The synthetic polymers, polyacrylonitrile (HIPAN or VPRG), are added to the muds to reduce the filtration index of the drilling systems studied, and partially hydrolyzed polyacrylamide (PHPA) is used for the further research and development of new compositions.
By adsorbing on the solids particles, creating insulating layers, these reagents prevent peptization, flocculate the solids particles, and generally create an inhibition effect [22]. Synthetic polymers also influence the rheological characteristics of the drilling fluid and reduce hydraulic resistance during circulation [42].
Polyacrylonatrile reduces the solids effect (increase in mud volume, density, and viscosity due to the transfer of drilled clay rock into the mud) during drilling and enhances the lubrication and anti-sticking properties of the drilling fluid. When interacting with clay particles through chelate bonds, strong polymer-clay structures and polymer membranes are formed, contributing to reduced rock swelling.
PHPA is a copolymer containing two or more different types of monomers (acrylate and acrylamide). The two monomers bond together to form a linear carbon chain. Molecular structure of PHPA is shown in Figure 4. However, acrylamide is a water insoluble compound, so copolymerization with sodium acrylate is necessary to achieve solubility. Carboxylic group in the polyacrylate facilitates the conversion of PHPA into an anionic polymer. Strong carbon–carbon bonding makes PHPA thermally stable and resistant to bacterial decomposition.
Inhibition occurs through the following mechanisms:
(1)
Encapsulation: РHPA encapsulates the clay scales and the wellbore due to the fact that the polyacrylate has too high an affinity to the positive clay edges. Because РHPA has a long polymer chain and a high molecular mass, it bonds to multiple sites along the borehole, i.e., the anionic -COO groups are attracted to the positively charged particle edges, helping to form a protective coating along the borehole that prevents the clay from coming into contact with water. The encapsulation process also prevents water from entering the interlayer structure of the clay.
(2)
Increasing the viscosity of the filtrate (thickening of the aqueous phase): This slows down penetration of the liquid into the interlayer structure of the clay.
(3)
Adsorption (the taking-up of free water by the polymer): This reduces the amount of water “available” for hydration of the clay [9].

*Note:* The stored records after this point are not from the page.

(** * Slash-command interactions of discord.js

    A shallow embedding of [InteractionClient] (the dispatcher [handle], the
    webhook [middleware] and [handleFromGateway]) and of [CommandInteraction]
    (the option resolver [map] of its constructor and [reply]), followed by
    the properties of the response race, of option resolution and of the two
    transports.

    JavaScript values are modelled by a small value type, exceptions by a
    completion type, objects used as tables by [gmap string _], and the
    promise that [handle] awaits by a one-shot cell.  What the two files
    import and do not define (the enums of [util/Constants], the entity
    classes and their managers, [util/Sodium], the [Interaction] base class,
    [Buffer] and [JSON]) is taken as a parameter. *)

From Stdlib Require Import ZArith Bool List.
From stdpp Require Import base option list strings pretty gmap.

Open Scope Z_scope.
#[local] Set Warnings "-register-all".

(** ** JavaScript values and completions *)

Module JS.

(** Primitive values, as far as the two files inspect them. *)
Inductive Value :=
| undefined
| null
| boolean (b : bool)
| number (n : Z)
| text (s : string).

#[global] Instance Value_eq_dec : EqDecision Value.
Proof. solve_decision. Defined.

In this case, if the polymer consisted only of anionic carboxylic functional groups, which have too high affinity to the positive charges of the clay particles, the forces of attraction on contact would separate the clay particles from each other, which would lead to dispersion of the clay. Amide group (-NH2) allows the polyacrylate groups to distribute some distance from the cations on the clay particles. The same effect can be observed for the sludge. The polymer helps to isolate the sludge particles, which allows for more efficient cleaning of the solution on the surface [40].

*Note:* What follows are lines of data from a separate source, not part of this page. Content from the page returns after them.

(** X12.  For a positive size [fragmentize] returns the container cut into
    consecutive runs: put end to end the fragments give the container
    back, none is empty, all but the last have exactly [size] elements,
    the last has at most [size], and there are [ceil(length / size)] of
    them. *)
Theorem fragmentize_cuts_into_runs (self : circulis) (size : Z) :
  (0 < size)%Z →
  ∃ fragments, fragmentize (VInt size) self = inr fragments
    ∧ concat fragments = circulist self
    ∧ Forall (λ fragment, 0 < length fragment ≤ Z.to_nat size) fragments
    ∧ (∀ i fragment, fragments !! i = Some fragment →
         S i < length fragments → length fragment = Z.to_nat size)
    ∧ Z.of_nat (length fragments)
      = ((Z.of_nat (length (circulist self)) + size - 1) / size)%Z.
Proof.
  intros Hsize. destruct self as [d nm].
  unfold fragmentize, py_range. cbn [as_int circulist].
  rewrite (proj2 (Z.eqb_neq size 0)) by lia.
  destruct (range_runs (length d) size Hsize) as (Hrange & Hcover & Hfull & Hcount).
  set (n := range_len 0 (Z.of_nat (length d)) size) in *.
  assert ((λ index, slice d index size) <$> range_elems 0 size n
          = run d (Z.to_nat size) <$> seq 0 n) as Hruns.
  { rewrite Hrange, <- list_fmap_compose. apply list_fmap_ext.
    intros _ k _. unfold slice, run. cbn. by rewrite Nat2Z.id. }
  eexists. split; [done|]. rewrite Hruns. split; [|split; [|split]].
  - by apply runs_concat.
  - apply Forall_fmap, Forall_forall. intros k Hk%elem_of_seq. cbn.
    rewrite run_length. specialize (Hfull k ltac:(lia)). lia.
  - intros i fragment Hi Hlast. rewrite length_fmap, length_seq in Hlast.
    rewrite list_lookup_fmap, lookup_seq_lt in Hi by lia.
    injection Hi as <-. rewrite run_length. cbn [Nat.add].
    specialize (Hfull (S i) Hlast). lia.
  - by rewrite length_fmap, length_seq.
Qed.

Lemma fragmentize_cuts_into_runs_witness :
  ∃ fragments,
    fragmentize (VInt 3) (new_circulis (ints [1; 2; 3; 4; 5; 6; 7]%Z)) = inr fragments
    ∧ concat fragments = ints [1; 2; 3; 4; 5; 6; 7]%Z
    ∧ Z.of_nat (length fragments) = 3%Z.
Proof.
  destruct (fragmentize_cuts_into_runs
              (new_circulis (ints [1; 2; 3; 4; 5; 6; 7]%Z)) 3 ltac:(lia))
    as (fragments & Hrun & Hconcat & _ & _ & Hcount).
  exists fragments. by repeat split.
Defined.

(** **** Reducing by groups *)

Example reduce_examples :
  let add3 := λ result items,
    match items with
    | [VInt a; VInt b] =>
        match result with VInt r => inr (VInt (r + a + b)) | _ => inl TypeError end
    | _ => inl TypeError
    end in
  reduce 3 add3 (VInt 0) "int" (new_circulis (ints [1; 2; 3; 4; 5]%Z)) = inr (VInt 10)
  ∧ reduce 2 add3 (VInt 0) "int" (new_circulis (ints [1; 2]%Z)) = inl ValueError
  ∧ reduce 3 add3 (VStr "0") "int" (new_circulis (ints [1; 2]%Z)) = inl ValueError.
Proof. repeat split. Qed.

Lemma reduce_loop_runs (f : value → list value → value) d size n :
  0 < size → length d ≤ n * size →
  ∀ m k0 result, k0 + m = n →
  reduce_loop (λ r items, inr (f r items)) size d
    ((λ k : nat, Z.of_nat (k * size)) <$> seq k0 m) result
  = inr (foldl f result (run d size <$> seq k0 (length d / size - k0))).
Proof.
  intros Hsize Hcover.
  pose proof (Nat.div_mod_eq (length d) size) as Hdiv.
  pose proof (Nat.mod_upper_bound (length d) size ltac:(lia)) as Hmod.
  induction m as [|m IH]; intros k0 result Hn.
  - assert (length d / size - k0 = 0) as -> by nia. done.
  - cbn [seq fmap list_fmap reduce_loop].
    assert (slice d (Z.of_nat (k0 * size)) (Z.of_nat size) = run d size k0) as ->
      by (unfold slice, run; by rewrite !Nat2Z.id).
    rewrite run_length.
    destruct (decide (k0 < length d / size)) as [Hfull|Hpartial].
    + rewrite (proj2 (Nat.eqb_eq _ size)) by nia. cbn [negb].
      rewrite IH by lia.
      replace (length d / size - k0) with (S (length d / size - S k0)) by lia.
      done.
    + rewrite (proj2 (Nat.eqb_neq _ size)) by nia. cbn [negb].
      by replace (length d / size - k0) with 0 by lia.
Qed.

(** X13.  [reduce] rejects a function of two parameters or fewer.  With
    [p >= 3] parameters it folds the function over the successive groups
    of [p - 1] elements, the running result first, and a last group that
    is not full never reaches the function: the elements after the last
    full group have no effect on the result. *)
Theorem reduce_folds_full_groups (self : circulis) (parameters : nat)
    (f : value → list value → value) (start : value) :
  circulist self ≠ [] →
  (3 ≤ parameters →
     reduce parameters (λ result items, inr (f result items)) start "any" self
     = inr (foldl f start
              (run (circulist self) (parameters - 1)
                 <$> seq 0 (length (circulist self) / (parameters - 1)))))
  ∧ (parameters ≤ 2 → ∀ function type,
       reduce parameters function start type self = inl ValueError).
Proof.
  destruct self as [d nm]. cbn [circulist]. intros Hne.
  unfold reduce, encrypt_is_empty. cbn [circulist].
  destruct d as [|x d']; [done|]. set (d := x :: d'). split.
  - intros Hp. rewrite (proj2 (Nat.leb_gt parameters 2)) by lia.
    decide_literals. cbn [start_matches]. unfold start_matches. decide_literals.
    unfold py_range. rewrite (proj2 (Z.eqb_neq _ 0)) by lia.
    destruct (ChunkingFacts.range_runs (length d) (Z.of_nat (parameters - 1))
                ltac:(lia)) as (Hrange & Hcover & _ & _).
    rewrite Hrange, Nat2Z.id in *.
    set (n := range_len 0 (Z.of_nat (length d)) (Z.of_nat (parameters - 1))) in *.
    pose proof (reduce_loop_runs f d (parameters - 1) n ltac:(lia) Hcover
                  n 0 start eq_refl) as Hrun.
    by rewrite Nat.sub_0_r in Hrun.
  - intros Hp function type. by rewrite (proj2 (Nat.leb_le parameters 2)) by lia.
Qed.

Efficiency of a particular polymer depends on the ionic strength of the solution. Each of the polymers has its own effect on changing the technological properties of the polymers. Therefore, finding the right concentration of a particular polymer or a combination of polymers is a challenging and relevant task in order to increase the efficiency of the solution.
The rheological and filtration parameters of the prepared base mud were determined in the laboratory using the equipment presented earlier. Results obtained are presented in Table 2.

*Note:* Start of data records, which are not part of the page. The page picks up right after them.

(** The non-blank lines of a text, in order. *)
Definition nonblank_lines (text : string) : list string :=
  List.filter (fun line => negb (is_blank line)) (split LF text).

(** A line that holds a digit or a letter. *)
Definition has_alnum (line : string) : bool :=
  any (fun c => isdigit c || isalpha c) line.

(** Cleaning one line of a response: the surrounding white space, then the
    leading enumeration marker. *)
Definition clean_line (line : string) : string := clean_item (strip line).

(** The attraction list as the words of the parsing rule give it: every
    non-blank line, cleaned, and the first five of them. *)
Definition claimed_attractions (text : string) : list string :=
  take 5 (map clean_line (nonblank_lines text)).

(** The attraction list the node stores: of the non-blank lines that hold a
    digit or a letter, cleaned, those that are not empty, and the first five
    of them. *)
Definition kept_attractions (text : string) : list string :=
  take 5
    (List.filter truthy
       (map clean_line
          (List.filter (fun line => negb (is_blank line) && has_alnum line)
             (split LF text)))).

(** ** A scripted model *)

(** A model that answers from a script, one entry per call, and raises once
    the script is used up. *)
Definition Script := list (Result Message).

Definition scripted (w : Script) (prompts : list Message) : Script * Result Message :=
  match w with
  | [] => ([], Raise LLMError)
  | r :: w => (w, r)
  end.

Definition AIMessage (s : string) : Message :=
  {| role := ai; content := ContentStr s |}.

(** What the loop over the destinations asked the model and what it was
    answered. *)
Section Answers.

Context {World : Type}.
Variable invoke : World -> list Message -> World * Result Message.

(** The world after the loop over [todo]. *)
Definition world_after (w : World) (todo : list string) : World :=
  fst (attractions_loop invoke w ∅ todo).

(** The locale the prompt for a destination names. *)
Definition locale (destination : string) : string :=
  match parse_destination destination with
  | Ok (country, city) => city
  | Raise _ => destination
  end.

(** The answer of the model to the call made for the [i]-th destination of
    [todo], in a loop that starts in world [w]. *)
Definition answer (w : World) (todo : list string) (i : nat) : option (Result Message) :=
  match todo !! i with
  | Some destination =>
      Some (snd (invoke (world_after w (take i todo))
                        [attractions_prompt (locale destination)]))
  | None => None
  end.

End Answers.

(** The value the loop stores for an outcome of the [try]. *)
Definition entry_of (r : Result (list string)) : list string :=
  match r with
  | Ok clean_attractions => clean_attractions
  | Raise _ => ERROR_ENTRY
  end.

(** The stripped lines of [lines] that are not empty and satisfy [p]. *)
Definition keep (p : string -> bool) (lines : list string) : list string :=
  map strip (List.filter (fun line => truthy (strip line) && p line) lines).

(** Fixtures: three destinations, a model that raises at the second call
    only, and a response with a rule line, a bare number and a dashed
    line. *)
Definition three_items : list string := ["Japan-Tokyo"; "France-Paris"; "Italy-Rome"].

Definition second_call_raises : Script :=
  [Ok (AIMessage ("1. Senso-ji" +:+ newline +:+ "2. Tokyo Tower"));
   Raise LLMError;
   Ok (AIMessage ("1. Colosseum" +:+ newline +:+ "2. Pantheon"))].

Definition state_with (items : list string) : State :=
  {| messages := Some []; destinations := Some items; attractions := Some ∅;
     step := Some 2 |}.

Definition ruled_response : string :=
  "---" +:+ newline +:+ "1." +:+ newline +:+ "- Louvre".

(** A model that names two destinations, answers for the first and raises
    for the second. *)
Definition two_destinations : Script :=
  [Ok (AIMessage ("Japan-Tokyo" +:+ newline +:+ "France-Paris"));
   Ok (AIMessage ("1. Senso-ji" +:+ newline +:+ "2. Tokyo Tower"));
   Raise LLMError].

(** A response of fifteen lines, with blank lines around them. *)
Definition fifteen_lines : string :=
  newline +:+ "  Japan-Tokyo" +:+ newline +:+ "Italy-Rome " +:+ newline
  +:+ "France-Paris" +:+ newline +:+ "   " +:+ newline
  +:+ "Spain-Barcelona" +:+ newline +:+ "Thailand-Bangkok" +:+ newline
  +:+ "Greece-Athens" +:+ newline +:+ "Peru-Cusco" +:+ newline
  +:+ "Egypt-Cairo" +:+ newline +:+ "Turkey-Istanbul" +:+ newline
  +:+ "India-Agra" +:+ newline +:+ "Kenya-Nairobi" +:+ newline
  +:+ "Iceland-Reykjavik" +:+ newline +:+ "Chile-Santiago" +:+ newline
  +:+ "Nepal-Kathmandu" +:+ newline +:+ "Cuba-Havana" +:+ newline.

In the second stage, the basic formulation was improved in order to optimize rheological and filtration characteristics, increase the inhibiting capacity of the drilling fluid, and improve the quality of wellbore cleaning by using hydrolyzed polyacrylamide (PHPA) of different molecular mass (from 12 M to 27 M) as a substitute for VPRG. The concentration of PHPA in each of the solutions is 0.5 g/L. When the concentration of PHPA was increased up to 2 g/L, the Weissenberg effect was observed (the mud was coiled up on the stirring element), so it was decided to reduce the amount of PHPA. The main parameters of the developed drilling fluids are presented in Table 3.

Evaluation of the Inhibiting Capacity of Developed Formate-Based Drilling Fluids

Numerous investigations prove that the problem of improving wellbore stability in unstable clay deposits can be solved by incorporating electrolytes and polymers into the solution used.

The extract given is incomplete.